(* ===== verification/BarrierTimes.v ===== *)
(** * What every process knows after a barrier

    The vector times say which intervals a process has got.  A barrier joins
    them: the arrivals bring the manager every process's own intervals, and a
    departure brings a process all that the manager has. *)
From S2P Require Import Prelude Pages PageLists PageSets State Rpc Twins Diffs Interval IntervalWire IntervalEffect Repo Lock Barrier Sched Sigio Frames Requests LockRefine Departures.
Local Open Scope Z_scope.

(** ** A message of intervals joins the times *)

(** The times are those of the last intervals that have been kept; before the
    first one they are those of [base], when the intervals were last
    discarded. *)
Definition recorded (base : vtime) (s : node) (i : Z) : Prop :=
  vt_get (n_vt s) i = default (vt_get base i) ((fun iv => vt_get (iv_vt iv) i) <$> last (intervals_of s i)).

Lemma accept_time i ivs : forall l t m, t <= m -> (forall iv, iv ∈ ivs -> vt_get (iv_vt iv) i <= m) ->
  (t < m -> exists iv, iv ∈ ivs /\ vt_get (iv_vt iv) i = m) ->
  (fold_left (accept_step i) ivs (l, t)).2 = m.
Proof.
  induction ivs as [|x ivs IH]; intros l t m Ht Hle Hm; cbn [fold_left].
  - cbn. destruct (Z.lt_ge_cases t m) as [H|H]; [|lia]. destruct (Hm H) as (iv & Hiv & _). by apply elem_of_nil in Hiv.
  - pose proof (Hle x ltac:(by left)) as Hx. unfold accept_step at 2. cbn [fst snd].
    destruct (Z.ltb_spec t (vt_get (iv_vt x) i)); (apply IH; [lia|intros iv Hiv; apply Hle; by right|]); intros Hlt.
    + destruct Hm as (iv & Hiv & E); [lia|]. apply elem_of_cons in Hiv as [->|Hiv]; [lia|by exists iv].
    + destruct (Hm Hlt) as (iv & Hiv & E). apply elem_of_cons in Hiv as [->|Hiv]; [lia|by exists iv].
Qed.

(** The intervals that the other process lacks end with the sender's time. *)
Lemma lacking_time base s i t iv : sender_ok s -> recorded base s i -> vt_get base i <= t ->
  iv ∈ filter (is_new i t) (intervals_of s i) -> vt_get (iv_vt iv) i <= vt_get (n_vt s) i.
Proof.
  intros Hok Hr Hb [_ Hiv]%list_elem_of_filter. rewrite Hr. apply list_elem_of_lookup in Hiv as [k Hk].
  destruct (last (intervals_of s i)) as [x|] eqn:E.
  - apply last_Some in E as [l' E]. cbn. rewrite E in Hk. pose proof (snd_ordered _ Hok i) as Ho. rewrite E in Ho.
    destruct (decide (k = length l')) as [->|Hne].
    + rewrite lookup_app_r in Hk by lia. rewrite Nat.sub_diag in Hk. by injection Hk as <-.
    + pose proof (lookup_lt_Some _ _ _ Hk) as Hlt. rewrite length_app in Hlt. cbn in Hlt.
      assert (vt_get (iv_vt iv) i < vt_get (iv_vt x) i); [|lia]. apply (Ho k (length l')); [lia|done|].
      rewrite lookup_app_r by lia. by rewrite Nat.sub_diag.
  - apply last_None in E. by rewrite E in Hk.
Qed.

Lemma lacking_newest base s i t : recorded base s i -> vt_get base i <= t -> t < vt_get (n_vt s) i ->
  exists iv, iv ∈ filter (is_new i t) (intervals_of s i) /\ vt_get (iv_vt iv) i = vt_get (n_vt s) i.
Proof.
  intros Hr Hb Ht. unfold recorded in Hr. destruct (last (intervals_of s i)) as [x|] eqn:E; cbn in Hr; [|lia].
  exists x. split; [|by rewrite Hr]. apply list_elem_of_filter. split; [unfold is_new; lia|].
  apply last_Some in E as [l' ->]. apply elem_of_app. right. by left.
Qed.

(** The receiver's times after a message made for its time. *)
Lemma incorporate_joins base s1 v s2 s2' i : sender_ok s1 -> recorded base s1 i -> i ∈ procs_of (n_conf s1) ->
  vt_get base i <= vt_get (n_vt s2) i ->
  0 <= proc_id (n_conf s2) -> i <> proc_id (n_conf s2) -> Z.of_nat (length (n_vt s2)) = NPROCS ->
  Tmk_interval_incorporate (Tmk_interval_request s1 (n_vt s2)) v s2 = Ok (tt, s2') ->
  vt_get (n_vt s2') i = Z.max (vt_get (n_vt s2) i) (vt_get (n_vt s1) i).
Proof.
  intros Hok Hr Hi Hb Hself Hne Hl R. pose proof (snd_nprocs _ Hok). pose proof Hi as Hi'. apply elem_of_seqZ in Hi'.
  rewrite request_encode in R by done.
  pose proof (incorporate_encoded _ v s2 s2' i (lacking_ok s1 (n_vt s2) Hok) ltac:(lia) Hself Hne Hl R) as D.
  rewrite lacking_of in D by done. apply (f_equal snd) in D. cbn [data_of snd] in D. rewrite D. unfold data_of.
  apply accept_time; [lia| |].
  - intros iv Hiv. apply (lacking_time base) in Hiv; [lia|done..].
  - intros Hlt. rewrite Z.max_r by lia. by apply (lacking_newest base); [| |lia].
Qed.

#### WHAT TO DO
Would you print exactly and only the lines of the material above that run from the line with "0 <= proc_id" through the line with "pose proof (incorporate_encoded", both included?

#### WRITTEN ANSWER
  0 <= proc_id (n_conf s2) -> i <> proc_id (n_conf s2) -> Z.of_nat (length (n_vt s2)) = NPROCS ->
  Tmk_interval_incorporate (Tmk_interval_request s1 (n_vt s2)) v s2 = Ok (tt, s2') ->
  vt_get (n_vt s2') i = Z.max (vt_get (n_vt s2) i) (vt_get (n_vt s1) i).
Proof.
  intros Hok Hr Hi Hb Hself Hne Hl R. pose proof (snd_nprocs _ Hok). pose proof Hi as Hi'. apply elem_of_seqZ in Hi'.
  rewrite request_encode in R by done.
  pose proof (incorporate_encoded _ v s2 s2' i (lacking_ok s1 (n_vt s2) Hok) ltac:(lia) Hself Hne Hl R) as D.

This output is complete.